## [EXERCISE]
Tally how many lines in the data hold the word "done", and give the result with no other text.

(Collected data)

(** [int(addr, 10)] on the address group: too long, or a number. *)
Lemma machine_code_re_address line addr_s instr_s :
  machine_code_re line = Some (addr_s, instr_s) ->
  (int_max_str_digits < len addr_s /\ int addr_s 10 = Raise ValueError_digits) \/
  (len addr_s <= int_max_str_digits /\ exists addr, int addr_s 10 = Ok addr).
Proof.
  unfold machine_code_re.
  destruct (strip_prefix (text "ram[") line) as [s1|]; [|discriminate].
  destruct (int_acc_span_digits s1 0) as (v & Hv).
  destruct (span_digits s1) as [a s2]. simpl in Hv.
  destruct a as [|c a]; [discriminate|].
  destruct (strip_prefix (text "] = 16'b") s2) as [s3|]; [|discriminate].
  destruct (span_digits s3) as [d s4].
  destruct d as [|c' d]; [discriminate|].
  destruct (strip_prefix (text ";") s4) as [s5|]; [|discriminate].
  destruct (dot_star_end s5); [|discriminate].
  intros [= <- <-].
  destruct (Z.ltb_spec int_max_str_digits (len (c :: a))) as [Hlong | Hshort].
  - left. split; [exact Hlong | now apply int_10_long].
  - right. split; [exact Hshort|]. exists v. unfold int.
    destruct (Z.ltb_spec int_max_str_digits (len (c :: a))); [lia|].
    change (negb (power_of_two 10)) with true. cbn [andb]. now rewrite Hv.
Qed.

Lemma int_2_raises (s : list Z) (e : exn) : int s 2 = Raise e -> e = ValueError_literal.
Proof.
  unfold int. destruct s as [|c s]; [now intros [= <-]|].
  change (negb (power_of_two 2)) with false. cbn [andb].
  destruct (int_acc 2 0 (c :: s)); [discriminate | now intros [= <-]].
Qed.

Lemma accepted_not_rejected (cap i : Z) (line addr_s instr_s : list Z) (w : Z) :
  machine_code_re line = Some (addr_s, instr_s) ->
  int addr_s 10 = Ok i -> int instr_s 2 = Ok w -> i < cap ->
  ~ rejected cap i line.
Proof.
  intros Hre Ha Hd Hi
         [Hnone | (a & d & Hre' & [Hlong | [Hlit | (addr & Haddr & Hbad)]])].
  - congruence.
  - rewrite Hre in Hre'. injection Hre' as <- <-.
    rewrite (int_10_long _ Hlong) in Ha. discriminate.
  - rewrite Hre in Hre'. injection Hre' as <- <-. congruence.
  - rewrite Hre in Hre'. injection Hre' as <- <-.
    rewrite Ha in Haddr. injection Haddr as <-. lia.
Qed.
Lemma chunkTextAt_Forall (maxLen : nat) (text : jsstring) :
  Forall P text -> Forall (Forall P) (chunkTextAt maxLen text).
Proof.
  intros Htext. pose proof (Forall_trim text Htext) as Ht.
  unfold chunkTextAt.
  destruct (isEmpty (trim text)); [constructor|].
  destruct (length (trim text) <=? maxLen);
    [constructor; [exact Ht | constructor]|].
  assert (H : forall l st,
             Forall (Forall P) l ->
             Forall (Forall P) (fst st) /\ Forall P (snd st) ->
             Forall (Forall P) (fst (fold_left (chunkStep maxLen) l st))
             /\ Forall P (snd (fold_left (chunkStep maxLen) l st))).
  { induction l as [|u us IH]; intros st Hl Hst; [exact Hst|].
    cbn [fold_left]. inversion Hl; subst.
    apply IH; [assumption|]. apply chunkStep_Forall; assumption. }
  specialize (H (matchAll sentencePattern (trim text)) ([], [])
                (matchAllFrom_Forall _ _ Ht)
                (conj (Forall_nil _) (Forall_nil _))).
  destruct (fold_left (chunkStep maxLen)
              (matchAll sentencePattern (trim text)) ([], []))
    as [chunks cur] eqn:Efold.
  pose proof (f_equal fst Efold) as Hf. pose proof (f_equal snd Efold) as Hs.
  cbn [fst snd] in Hf, Hs. rewrite <- Hf, <- Hs.
  apply pushTrimmed_Forall; apply H.
Qed.

End Units.

(** [X5]: every chunk has at least one and at most [MAX_TEXT_LENGTH] code
    units, and each of them is a code unit of the text or a space. *)
Theorem chunkText_chunks (text : jsstring) :
  Forall (fun chunk =>
            1 <= length chunk <= MAX_TEXT_LENGTH
            /\ Forall (fun c => In c text \/ c = 0x20%N) chunk)
    (chunkText text).
Proof.
  pose proof (chunkText_bounds text) as [Hb _].
  pose proof (chunkTextAt_Forall (fun c => In c text \/ c = 0x20%N)
                (or_intror eq_refl) MAX_TEXT_LENGTH text) as Hu.
  fold (chunkText text) in Hu.
  assert (Htext : Forall (fun c => In c text \/ c = 0x20%N) text)
    by (apply Forall_forall; intros c Hc; left; exact Hc).
  specialize (Hu Htext).
  rewrite Forall_forall in *. intros chunk Hin.
  destruct (Hb chunk Hin) as [Hlen Hne].
  split; [|exact (Hu chunk Hin)].
  split; [|exact Hlen].
  destruct chunk; [contradiction|]. cbn [length]. lia.
Qed.

(** ** The requests of [generateSpeech] *)

Section Requests.

Variable toLowerCase : jsstring -> jsstring.
Variable isCf : codePoint -> bool.
Variable API_KEY : option jsstring.
Variable generateContent : nat -> jsstring -> response.
(** The constructor of a conversation keeps a copy of the array it is
    given: what is done to that array afterwards does not reach the
    conversation. *)
Lemma ConversationObj_new_copy (props : ConversationInit.t) (s s1 : Store)
    (c : ConversationObj.t) (given : ref) :
  ConversationObj_new props s = (Normal c, s1) ->
  ConversationInit.messages props = Some given ->
  message_array_alive s given ->
  ConversationObj.messages c <> given /\
  messages_at s1 (ConversationObj.messages c) = messages_at s given /\
  forall v,
    messages_at (set_messages given v s1) (ConversationObj.messages c)
    = messages_at s given.
Proof.
  unfold ConversationObj_new. intros Hn Hg Ha.
  destruct (Conversation_validateConversation _); [|discriminate].
  rewrite Hg in Hn.
  destruct (new_message_array (messages_at s given) s) as [copy s'] eqn:E.
  injection Hn as <- <-. cbn [ConversationObj.messages].
  pose proof (new_message_array_fresh (messages_at s given) s) as Hf.
  pose proof (messages_at_new (messages_at s given) s) as Hv.
  rewrite E in Hf, Hv. cbn [fst snd] in Hf, Hv.
  assert (Hne : copy <> given) by (intros ->; apply Hf, Ha).
  split; [exact Hne|]. split; [exact Hv|].
  intros v. rewrite messages_at_set_other by congruence. exact Hv.
Qed.

(** [addMessage] builds its arrays anew: the array of the receiver is
    left as it was, and the conversation returned holds its elements
    followed by the message. *)
Lemma ConversationObj_addMessage_frame (this : ConversationObj.t)
    (message : MessageObj) (now : Date) (s : Store) :
  message_array_alive s (ConversationObj.messages this) ->
  let o := fst (ConversationObj_addMessage this message now s) in
  let s' := snd (ConversationObj_addMessage this message now s) in
  messages_at s' (ConversationObj.messages this)
  = messages_at s (ConversationObj.messages this) /\
  ConversationObj_getMessageCount this s'
  = ConversationObj_getMessageCount this s /\
  forall c', o = Normal c' ->
    ConversationObj.messages c' <> ConversationObj.messages this /\
    messages_at s' (ConversationObj.messages c')
    = messages_at s (ConversationObj.messages this) ++ [message] /\
    ConversationObj_getMessageCount c' s'
    = ConversationObj_getMessageCount this s + 1.
Proof.
  intros Ha o s'.
  assert (Hmain :
    messages_at s' (ConversationObj.messages this)
    = messages_at s (ConversationObj.messages this) /\
    forall c', o = Normal c' ->
      ConversationObj.messages c' <> ConversationObj.messages this /\
      messages_at s' (ConversationObj.messages c')
      = messages_at s (ConversationObj.messages this) ++ [message]).
  { subst o s'. unfold ConversationObj_addMessage.
    destruct (_ && _); [split; [reflexivity | discriminate]|].
    set (v := messages_at s (ConversationObj.messages this) ++ [message]).
    pose proof (messages_at_new_old v s _ Ha) as Hold.
    pose proof (messages_at_new v s) as Hnew.
    pose proof (new_message_array_alive v s _ Ha) as Ha1.
    pose proof (new_message_array_fresh v s) as Hfresh.
    destruct (new_message_array v s) as [newMessages s1] eqn:E.
    cbn [fst snd] in Hold, Hnew, Ha1, Hfresh.
    unfold ConversationObj_new.
    destruct (Conversation_validateConversation _);
      [|split; [exact Hold | discriminate]].
    cbn [ConversationInit.messages].
    pose proof (messages_at_new_old (messages_at s1 newMessages) s1 _ Ha1)
      as Hold2.
    pose proof (messages_at_new (messages_at s1 newMessages) s1) as Hnew2.
    pose proof (new_message_array_fresh (messages_at s1 newMessages) s1)
      as Hfresh2.
    destruct (new_message_array (messages_at s1 newMessages) s1)
      as [copy s2] eqn:E2.
    cbn [fst snd] in *.
    split; [rewrite Hold2; exact Hold|].
    intros c' [= <-]. cbn [ConversationObj.messages].
    split; [intros ->; apply Hfresh2, Ha1|].
    rewrite Hnew2. exact Hnew. }
  destruct Hmain as (H1 & H2).
  split; [exact H1|].
  split; [unfold ConversationObj_getMessageCount; rewrite H1; reflexivity|].
  intros c' Hc'. destruct (H2 c' Hc') as (Hne & Hm).
  split; [exact Hne|]. split; [exact Hm|].
  unfold ConversationObj_getMessageCount. rewrite Hm, length_app. simpl. lia.
Qed.

(** A getter of [Message] returns the very array that the props hold: a
    [push] on what it returned shows in what it returns next. *)
Lemma MessageObj_getter_shares
    (field : MessageObjProps.t -> option ref)
    (getter : MessageObj -> Store -> ref * Store) :
  (forall this s, getter this s
     = match field (MessageObj_props this) with
       | Some r => (r, s)
       | None => new_string_array [] s
       end) ->
  forall this s r x,
    field (MessageObj_props this) = Some r ->
    string_array_alive s r ->
    getter this s = (r, s) /\
    (let '(a, s') := getter this (push_string r x s) in strings_at s' a)
    = (let '(a, s') := getter this s in strings_at s' a) ++ [x].
Proof.
  intros Hg this s r x Hf Ha. rewrite !Hg, Hf. split; [reflexivity|].
  unfold push_string. apply strings_at_set_same, Ha.
Qed.

End AliasingFacts.

Import Aliasing.


(** C5. Of the getters of sequence-typed fields, [Conversation.messages]
    returns a new array with the elements of the stored one, so that
    nothing done to it reaches the conversation. The three getters of
    [Message] ([spiritualThemes], [suggestedActions], [relatedTopics])
    return the stored array itself when there is one: a [push] on the
    array returned adds to what the message holds, so the caller and the
    message share one array. *)
Theorem sequence_getters_aliasing :
  (forall (this : ConversationObj.t) (s : Store),
     message_array_alive s (ConversationObj.messages this) ->
     let r := fst (ConversationObj_messages this s) in
     let s1 := snd (ConversationObj_messages this s) in
     r <> ConversationObj.messages this /\
     messages_at s1 r = messages_at s (ConversationObj.messages this) /\
     forall v,
       messages_at (set_messages r v s1) (ConversationObj.messages this)
       = messages_at s (ConversationObj.messages this)) /\
  (forall (this : MessageObj) (s : Store) (r : ref) (x : jsstring),
     string_array_alive s r ->
     (MessageObjProps.spiritualThemes (MessageObj_props this) = Some r ->
      MessageObj_spiritualThemes this s = (r, s) /\
      read_spiritualThemes this (push_string r x s)
      = read_spiritualThemes this s ++ [x]) /\
     (MessageObjProps.suggestedActions (MessageObj_props this) = Some r ->
      MessageObj_suggestedActions this s = (r, s) /\
      read_suggestedActions this (push_string r x s)
      = read_suggestedActions this s ++ [x]) /\
     (MessageObjProps.relatedTopics (MessageObj_props this) = Some r ->
      MessageObj_relatedTopics this s = (r, s) /\
      read_relatedTopics this (push_string r x s)
      = read_relatedTopics this s ++ [x])).
Proof.
  split.
  - intros this s Ha r s1.
    destruct (AliasingFacts.ConversationObj_messages_copy this s Ha)
      as (H1 & _ & H2 & H3).
    split; [exact H1|]. split; [exact H2|]. intros v. apply H3.
  - intros this s r x Ha. split; [|split]; intros Hf.
    + apply (AliasingFacts.MessageObj_getter_shares
               MessageObjProps.spiritualThemes MessageObj_spiritualThemes);
        [reflexivity | exact Hf | exact Ha].
    + apply (AliasingFacts.MessageObj_getter_shares
               MessageObjProps.suggestedActions MessageObj_suggestedActions);
        [reflexivity | exact Hf | exact Ha].
    + apply (AliasingFacts.MessageObj_getter_shares
               MessageObjProps.relatedTopics MessageObj_relatedTopics);
        [reflexivity | exact Hf | exact Ha].
Qed.

Lemma sequence_getters_aliasing_witness :
  MessageObj_new (MessageObj_props themedMessage) themedStore
  = Normal themedMessage /\
  read_spiritualThemes themedMessage themedStore
  = [lit "inner_peace"; lit "meditation"] /\
  (let '(themes, s) := MessageObj_spiritualThemes themedMessage themedStore in
   read_spiritualThemes themedMessage (push_string themes (lit "x") s))
  = [lit "inner_peace"; lit "meditation"; lit "x"] /\
  (let '(messages, s) := ConversationObj_messages storedConversation themedStore
   in ConversationObj_getMessageCount storedConversation
        (push_message messages themedMessage s)) = 1.
Proof.
  split; [reflexivity|]. split; [reflexivity|].
  destruct (proj1 (proj2 sequence_getters_aliasing themedMessage themedStore
                     0%nat (lit "x") ltac:(vm_compute; lia)) eq_refl)
    as (Hg & Hp).
  split.
  - rewrite Hg. rewrite Hp. reflexivity.
  - pose proof (proj1 sequence_getters_aliasing storedConversation themedStore
                  ltac:(vm_compute; lia)) as (_ & _ & Hc).
    unfold ConversationObj_getMessageCount, push_message.
    destruct (ConversationObj_messages storedConversation themedStore)
      as [messages s] eqn:E.
    cbn [fst snd] in Hc. rewrite Hc. reflexivity.
Defined.


Lemma MessageObj_value_frame (s s' : Store) (m : MessageObj) :
  string_arrays s' = string_arrays s ->
  MessageObj_value s' m = MessageObj_value s m.
Proof.
  intros E. unfold MessageObj_value, Message_of, strings_at. rewrite E.
  reflexivity.
Qed.

Lemma new_message_array_strings (v : list MessageObj) (s : Store) :
  string_arrays (snd (new_message_array v s)) = string_arrays s.
Proof. reflexivity. Qed.

(** The pure outcome of [addMessage], for the clock reading [now]. *)
Lemma Conversation_addMessage_outcome (c : Conversation) (m : Message)
    (w : World) :
  Conversation_constructed c ->
  fst (Conversation_addMessage c m w)
  = if conversationId_mismatch c m then
      throw_Error "Message conversation ID does not match"
    else if clock_precedes_creation c w then
      throw_Error "Update date cannot be before creation date"
    else Normal (appended c m (next_now w)).
Proof.
  intros Hc. rewrite (Conversation_addMessage_run c m w Hc).
  destruct (conversationId_mismatch c m); [reflexivity|].
  destruct (clock_precedes_creation c w); reflexivity.
Qed.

## [EXERCISE OUTPUT]
2